October 22, 2017

Dear Mr. Adams,

I have always admired you as a man of science and not of superstition. So I trust that you do not see it as an act of Providence or prophets that Mr. Jefferson and I each bore personal witness to our nation’s most recent tragedies. Perhaps like me, you see it as an inevitable product of our errors centuries ago.

Mr. Jefferson was imbibing in a caramel latte under the shadow of his likeness in Charlottesville when he saw not the tragic collision of man and machine, but of our neglect and its consequence. We were ill prepared and ill positioned centuries afore, but we might have known that slavery was such an atrocious debasement of human nature that its extirpation would open a serious source of evils—even so long hence.  

And then after a fruitful weekend of Pai Gow poker at Mandalay Bay, I saw not merely the evil product of a deranged mind, but that of misplaced prepositions, bodies torn by bullets and Mr. Madison’s poor syntax. Could we not have better composed the second amendment to forbid its corruption?

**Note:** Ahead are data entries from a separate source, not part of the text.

(** The mask of interruptible harts is computed by a terminating walk over
    the mask that the walk itself clears bits in, and holds exactly the harts
    assigned to the domain whose state is STARTED, SUSPENDED or
    RESUME_PENDING. *)
Lemma interruptible_mask_correct ds w dom d mask :
  domains ds !! dom = Some d -> mask_ok (assigned_harts d) -> mask_ok mask ->
  exists m', sbi_hsm_hart_interruptible_mask ds w dom mask = Some (0, m') /\ mask_ok m' /\
    (forall i, 0 <= i < 128 -> mask_has m' i
       = mask_has (assigned_harts d) i && interruptible (hsm_hart_get_state w i)).
Proof. apply interruptible_mask_spec. Qed.

Lemma interruptible_mask_correct_witness :
  exists m', sbi_hsm_hart_interruptible_mask demo_domains (demo_world SBI_HSM_STATE_STOPPED) 4096
               (mkMask [0; 0]) = Some (0, m') /\ mask_has m' 0 = true /\ mask_has m' 1 = false.
Proof.
  destruct (interruptible_mask_correct demo_domains (demo_world SBI_HSM_STATE_STOPPED) 4096
              (set_assigned (mkMask [3; 0]) demo_sanitized) (mkMask [0; 0]))
    as (m' & H1 & _ & H2); [reflexivity|exact demo_mask_ok|exact mask_zero_ok|].
  exists m'. split; [exact H1|]. rewrite !H2 by lia. split; reflexivity.
Defined.
(** [susp] says whether the target may suspend, [wake] whether it may see the
    START_PENDING of a request whose launch fails (it polls whenever an interrupt
    ends its [wfi]). *)
Inductive pstep (susp wake : bool) : proto -> proto -> Prop :=
  (* sbi_hsm_hart_start, hart c *)
  | c_ticket c a s t x y z tg f w :
      f c = CIdle -> t = 0 -> (a_mode a = PRV_S \/ a_mode a = PRV_U) ->
      pstep susp wake (mkP s t x y z tg f w) (mkP s 1 x y z tg (upd_call f c (CTicket a)) w)
  | c_arg1 c a s t x y z tg f w :
      f c = CTicket a ->
      pstep susp wake (mkP s t x y z tg f w) (mkP s t (a_arg1 a) y z tg (upd_call f c (CArg1 a)) w)
  | c_addr c a s t x y z tg f w :
      f c = CArg1 a ->
      pstep susp wake (mkP s t x y z tg f w) (mkP s t x (a_addr a) z tg (upd_call f c (CAddr a)) w)
  | c_mode c a s t x y z tg f w :
      f c = CAddr a ->
      pstep susp wake (mkP s t x y z tg f w) (mkP s t x y (a_mode a) tg (upd_call f c (CMode a)) w)
  | c_cas_ok c a s t x y z tg f w :
      f c = CMode a -> s = SBI_HSM_STATE_STOPPED ->
      pstep susp wake (mkP s t x y z tg f w)
                 (mkP SBI_HSM_STATE_START_PENDING t x y z tg (upd_call f c (CPending a)) (Some a))
  | c_cas_doomed c a s t x y z tg f w :
      f c = CMode a -> s = SBI_HSM_STATE_STOPPED ->
      pstep susp wake (mkP s t x y z tg f w)
                 (mkP SBI_HSM_STATE_START_PENDING t x y z tg (upd_call f c (CFailing a)) None)
  | c_rollback c a s t x y z tg f w :
      f c = CFailing a -> s = SBI_HSM_STATE_START_PENDING ->
      pstep susp wake (mkP s t x y z tg f w) (mkP SBI_HSM_STATE_STOPPED t x y z tg (upd_call f c CRefused) w)
  | c_rollback_late c a s t x y z tg f w :
      f c = CFailing a -> s <> SBI_HSM_STATE_START_PENDING ->
      pstep susp wake (mkP s t x y z tg f w) (mkP s t x y z tg (upd_call f c CRefused) w)
  | c_cas_fail c a s t x y z tg f w :
      f c = CMode a -> s <> SBI_HSM_STATE_STOPPED ->
      pstep susp wake (mkP s t x y z tg f w) (mkP s t x y z tg (upd_call f c CRefused) w)
  | c_release c s t x y z tg f w :
      f c = CRefused ->
      pstep susp wake (mkP s t x y z tg f w) (mkP s 0 x y z tg (upd_call f c CIdle) w)
  | c_sent c a s t x y z tg f w :
      f c = CPending a ->
      pstep susp wake (mkP s t x y z tg f w) (mkP s t x y z tg (upd_call f c CIdle) w)
  (* sbi_hsm_hart_wait *)
  | t_see s t x y z f w :
      s = SBI_HSM_STATE_START_PENDING -> wake = true \/ is_Some w ->
      pstep susp wake (mkP s t x y z TWait f w) (mkP s t x y z TBoot f w)
  (* sbi_hsm_hart_start_finish *)
  | t_cas_ok s t x y z f w :
      s = SBI_HSM_STATE_START_PENDING ->
      pstep susp wake (mkP s t x y z TBoot f w) (mkP SBI_HSM_STATE_STARTED t x y z TRead0 f w)
  | t_cas_fail s t x y z f w :
      s <> SBI_HSM_STATE_START_PENDING ->
      pstep susp wake (mkP s t x y z TBoot f w) (mkP s t x y z THang f w)
  | t_arg1 s t x y z f w :
      pstep susp wake (mkP s t x y z TRead0 f w) (mkP s t x y z (TRead1 x) f w)
  | t_addr s t x y z f w b :
      pstep susp wake (mkP s t x y z (TRead1 b) f w) (mkP s t x y z (TRead2 b y) f w)
  | t_mode s t x y z f w b c :
      pstep susp wake (mkP s t x y z (TRead2 b c) f w) (mkP s t x y z (TRead3 (mkArgs b c z)) f w)
  | t_release s t x y z f w a :
      pstep susp wake (mkP s t x y z (TRead3 a) f w) (mkP s 0 x y z (TRun a) f w)
  (* sbi_hsm_hart_stop, then sbi_hsm_exit *)
  | t_stop s t x y z f w a :
      s = SBI_HSM_STATE_STARTED ->
      pstep susp wake (mkP s t x y z (TRun a) f w) (mkP SBI_HSM_STATE_STOP_PENDING t x y z TStopping f w)
  | t_exit s t x y z f w :
      s = SBI_HSM_STATE_STOP_PENDING ->
      pstep susp wake (mkP s t x y z TStopping f w) (mkP SBI_HSM_STATE_STOPPED t x y z TWait f w)
  (* sbi_hsm_hart_suspend *)
  | t_susp1 s t x y z f w a b :
      susp = true ->
      pstep susp wake (mkP s t x y z (TRun a) f w) (mkP s t (a_arg1 b) y z (TSusp1 a b) f w)
  | t_susp2 s t x y z f w a b :
      pstep susp wake (mkP s t x y z (TSusp1 a b) f w) (mkP s t x (a_addr b) z (TSusp2 a b) f w)
  | t_susp3 s t x y z f w a b :
      pstep susp wake (mkP s t x y z (TSusp2 a b) f w) (mkP s t x y (a_mode b) (TSusp3 a b) f w)
  | t_susp_ok s t x y z f w a b :
      s = SBI_HSM_STATE_STARTED ->
      pstep susp wake (mkP s t x y z (TSusp3 a b) f w)
                 (mkP SBI_HSM_STATE_SUSPENDED t x y z (TSuspended a b) f w)
  (* retentive: the call returns *)
  | t_susp_ret s t x y z f w a b :
      s = SBI_HSM_STATE_SUSPENDED ->
      pstep susp wake (mkP s t x y z (TSuspended a b) f w) (mkP SBI_HSM_STATE_STARTED t x y z (TRun a) f w)
  (* non-retentive: sbi_hsm_hart_resume_start, sbi_hsm_hart_resume_finish *)
  | t_resume s t x y z f w a b :
      s = SBI_HSM_STATE_SUSPENDED ->
      pstep susp wake (mkP s t x y z (TSuspended a b) f w)
                 (mkP SBI_HSM_STATE_RESUME_PENDING t x y z TResuming f w)
  | t_resumed s t x y z f w :
      s = SBI_HSM_STATE_RESUME_PENDING ->
      pstep susp wake (mkP s t x y z TResuming f w)
                 (mkP SBI_HSM_STATE_STARTED t x y z (TRun (mkArgs x y z)) f w).

(** After cold boot: the target is stopped and waits, nobody calls. *)
Definition pinit (x y z : Z) : proto :=
  mkP SBI_HSM_STATE_STOPPED 0 x y z TWait (fun _ => CIdle) None.

Definition reachable (susp wake : bool) (s : proto) : Prop :=
  exists x y z, rtc (pstep susp wake) (pinit x y z) s.

(** ** The invariant *)

(** The caller holds the ticket. *)
Definition holds (v : cpc) : bool :=
  match v with CIdle | CPending _ => false | _ => true end.

(** The ticket has been handed to the target. *)
Definition handed (s : proto) : bool :=
  match p_tgt s with
  | TWait | TBoot => (p_state s =? SBI_HSM_STATE_START_PENDING) && bool_decide (is_Some (p_won s))
  | TRead0 | TRead1 _ | TRead2 _ _ | TRead3 _ => true
  | _ => false
  end.

(** What a caller has written so far is in place, and a failing launch is not seen. *)
Definition written (s : proto) (v : cpc) : Prop :=
  match v with
  | CArg1 a => p_arg1 s = a_arg1 a
  | CAddr a => p_arg1 s = a_arg1 a /\ p_addr s = a_addr a
  | CMode a => p_arg1 s = a_arg1 a /\ p_addr s = a_addr a /\ p_mode s = a_mode a
  | CFailing _ => p_state s = SBI_HSM_STATE_START_PENDING /\ p_won s = None
  | _ => True
  end.

(** The state word agrees with the target's position, and what the target has
    read is what the winner wrote. *)
Definition tgt_ok (s : proto) : Prop :=
  match p_tgt s with
  | TWait => p_state s = SBI_HSM_STATE_STOPPED \/ p_state s = SBI_HSM_STATE_START_PENDING
  | TBoot => p_state s = SBI_HSM_STATE_START_PENDING /\ is_Some (p_won s)
  | TRead0 => p_state s = SBI_HSM_STATE_STARTED
  | TRead1 b => p_state s = SBI_HSM_STATE_STARTED /\ b = p_arg1 s
  | TRead2 b c => p_state s = SBI_HSM_STATE_STARTED /\ b = p_arg1 s /\ c = p_addr s
  | TRead3 a | TRun a => p_state s = SBI_HSM_STATE_STARTED /\ p_won s = Some a
  | TStopping => p_state s = SBI_HSM_STATE_STOP_PENDING
  | _ => False
  end.

Definition pinv (s : proto) : Prop :=
  tgt_ok s /\
  (forall c, written s (p_call s c)) /\
  (forall c d, holds (p_call s c) = true -> holds (p_call s d) = true -> c = d) /\
  (forall c, holds (p_call s c) = true -> handed s = false /\ p_ticket s = 1) /\
  (handed s = true -> p_ticket s = 1 /\ p_won s = Some (mkArgs (p_arg1 s) (p_addr s) (p_mode s))) /\
  (p_ticket s = 0 -> handed s = false /\ forall c, holds (p_call s c) = false).

Lemma written_free s v : holds v = false -> written s v.
Proof. by destruct v. Qed.

Definition one_holder (f : Z -> cpc) : Prop :=
  forall c d, holds (f c) = true -> holds (f d) = true -> c = d.

(** Only [c] may hold the ticket. *)
Definition only (f : Z -> cpc) (c : Z) : Prop := forall d, d <> c -> holds (f d) = false.

Lemma holder_only f c : one_holder f -> holds (f c) = true -> only f c.
Proof. intros H1 Hc d Hd. apply not_true_iff_false. intros H. by apply Hd, H1. Qed.

Lemma only_one f c v : only f c -> one_holder (upd_call f c v).
Proof.
  intros Ho a b. unfold upd_call.
  destruct (Z.eqb_spec a c) as [->|Ha], (Z.eqb_spec b c) as [->|Hb]; try done;
    rewrite ?(Ho a Ha), ?(Ho b Hb); done.
Qed.

Lemma only_free f c v :
  only f c -> holds v = false -> forall d, holds (upd_call f c v d) = false.
Proof. intros Ho Hv d. unfold upd_call. destruct (Z.eqb_spec d c); [done|by apply Ho]. Qed.

Lemma only_written s f c v :
  only f c -> written s v -> forall d, written s (upd_call f c v d).
Proof.
  intros Ho Hv d. unfold upd_call. destruct (Z.eqb_spec d c); [done|].
  by apply written_free, Ho.
Qed.

(** The invariant when the ticket is with a caller, with the target, or free. *)
Lemma pinv_caller s c v f :
  p_call s = upd_call f c v -> only f c -> holds v = true -> tgt_ok s -> written s v ->
  p_ticket s = 1 -> handed s = false -> pinv s.
Proof.
  intros Ef Ho Hv Ht Hw Hk Hh. unfold pinv. rewrite Ef. split_and!.
  - done.
  - by apply only_written.
  - by apply only_one.
  - done.
  - congruence.
  - congruence.
Qed.

Lemma pinv_target s :
  (forall c, holds (p_call s c) = false) -> tgt_ok s -> p_ticket s = 1 -> handed s = true ->
  p_won s = Some (mkArgs (p_arg1 s) (p_addr s) (p_mode s)) -> pinv s.
Proof.
  intros Hf Ht Hk Hh Hw. unfold pinv. split_and!; try done.
  - intros c. apply written_free, Hf.
  - intros c d Hc. by rewrite Hf in Hc.
  - intros c Hc. by rewrite Hf in Hc.
  - congruence.
Qed.

Lemma pinv_free s :
  (forall c, holds (p_call s c) = false) -> tgt_ok s -> p_ticket s = 0 -> handed s = false -> pinv s.
Proof.
  intros Hf Ht Hk Hh. unfold pinv. split_and!; try done.
  - intros c. apply written_free, Hf.
  - intros c d Hc. by rewrite Hf in Hc.
  - intros c Hc. by rewrite Hf in Hc.
  - congruence.
Qed.

(** A step of a caller that has no ticket, or of the target while a caller may
    hold it, keeps the callers' part. *)
Lemma pinv_sent s f c :
  pinv s -> p_call s = f -> holds (f c) = false ->
  pinv (mkP (p_state s) (p_ticket s) (p_arg1 s) (p_addr s) (p_mode s) (p_tgt s)
          (upd_call f c CIdle) (p_won s)).
Proof.
  intros (Ht & Hw & H1 & Hc & Hh & H0) <- Hf.
  assert (Hsame : forall d, holds (upd_call (p_call s) c CIdle d) = holds (p_call s d)).
  { intros d. unfold upd_call. by destruct (Z.eqb_spec d c) as [->|]. }
  unfold pinv. cbn. split_and!; try done.
  - intros d. unfold upd_call. destruct (d =? c); [done|apply (Hw d)].
  - intros d e. rewrite !Hsame. apply H1.
  - intros d. rewrite Hsame. apply Hc.
  - intros Hk. destruct (H0 Hk) as [? Hn]. split; [done|]. intros d. rewrite Hsame. apply Hn.
Qed.

(** The target moves between positions at which it does not hold the ticket. *)
Lemma pinv_move s st tg :
  pinv s -> handed s = false -> p_state s <> SBI_HSM_STATE_START_PENDING ->
  let s' := mkP st (p_ticket s) (p_arg1 s) (p_addr s) (p_mode s) tg (p_call s) (p_won s) in
  tgt_ok s' -> handed s' = false -> pinv s'.
Proof.
  intros (Ht & Hw & H1 & Hc & Hh & H0) Hn Hst s' Ht' Hn'. unfold pinv. split_and!; try done.
  - intros c. specialize (Hw c). cbn. destruct (p_call s c); try done. by destruct Hw.
  - intros c Hc'. split; [done|]. by apply (Hc c).
  - congruence.
  - intros Hk. destruct (H0 Hk) as [_ ?]. done.
Qed.

(** While the target holds the ticket no caller does. *)
Lemma pinv_handed s :
  pinv s -> handed s = true ->
  (forall c, holds (p_call s c) = false) /\ p_ticket s = 1 /\
  p_won s = Some (mkArgs (p_arg1 s) (p_addr s) (p_mode s)).
Proof.
  intros (_ & _ & _ & Hc & Hh & _) Hd. split; [|by apply Hh].
  intros c. apply not_true_iff_false. intros H. destruct (Hc c H). congruence.
Qed.

Lemma pinv_holder s c :
  pinv s -> holds (p_call s c) = true ->
  only (p_call s) c /\ handed s = false /\ p_ticket s = 1 /\ written s (p_call s c) /\ tgt_ok s.
Proof.
  intros (Ht & Hw & H1 & Hc & _) Hh. destruct (Hc c Hh).
  split; [by apply holder_only|]. done.
Qed.

(** The target's part does not mention the written fields unless it reads. *)
Lemma tgt_ok_fields s t x y z tg f w t' x' y' z' f' :
  handed (mkP s t x y z tg f w) = false -> tgt_ok (mkP s t x y z tg f w) ->
  tgt_ok (mkP s t' x' y' z' tg f' w).
Proof. by destruct tg. Qed.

I am afraid that as much as we may now be dumbfounded fathers, we may too be dumb founding fathers. I write in morbid grief for our errors of omission.

And thus for the first time in many months, I put away my VR HTC Vive to instead put again pen to parchment, to revise this document and confront the real horror that we have wrought. I understand you have put away the cane with which you use to chase millennials from your Peacefield portico to dedicate yourself to the same.

It is an act mandatory not merely for our posterity but for our nation’s continuity.

I have been sequestered in my suite for weeks. I receive visitors only after midnight. However depraved my deeds or doodads, I am comforted to know that these ladies incur no risk of corruption, and that their bump stocks are far more regulated than any AR-15. Neither prattle nor pathogen shall leave this great American city! Indeed, what happens in Vegas stays in Vegas, unless it is a massacre so affecting that it necessitates a constitutional remedy.  

And so, I get to work. Let us reconvene at a time of your choosing. I am interested in your thoughts as much as I am Mr. Madison’s. In our defense, it is worth noting that the phrase “well-regulated” appears in the very first sentence.

I remain, your affectionate friend,

Benjamin Franklin

p.s. If our errors haunt us, you might fear for a similar tragedy to befall Boston, lest we work quickly. We may delay, but time will not.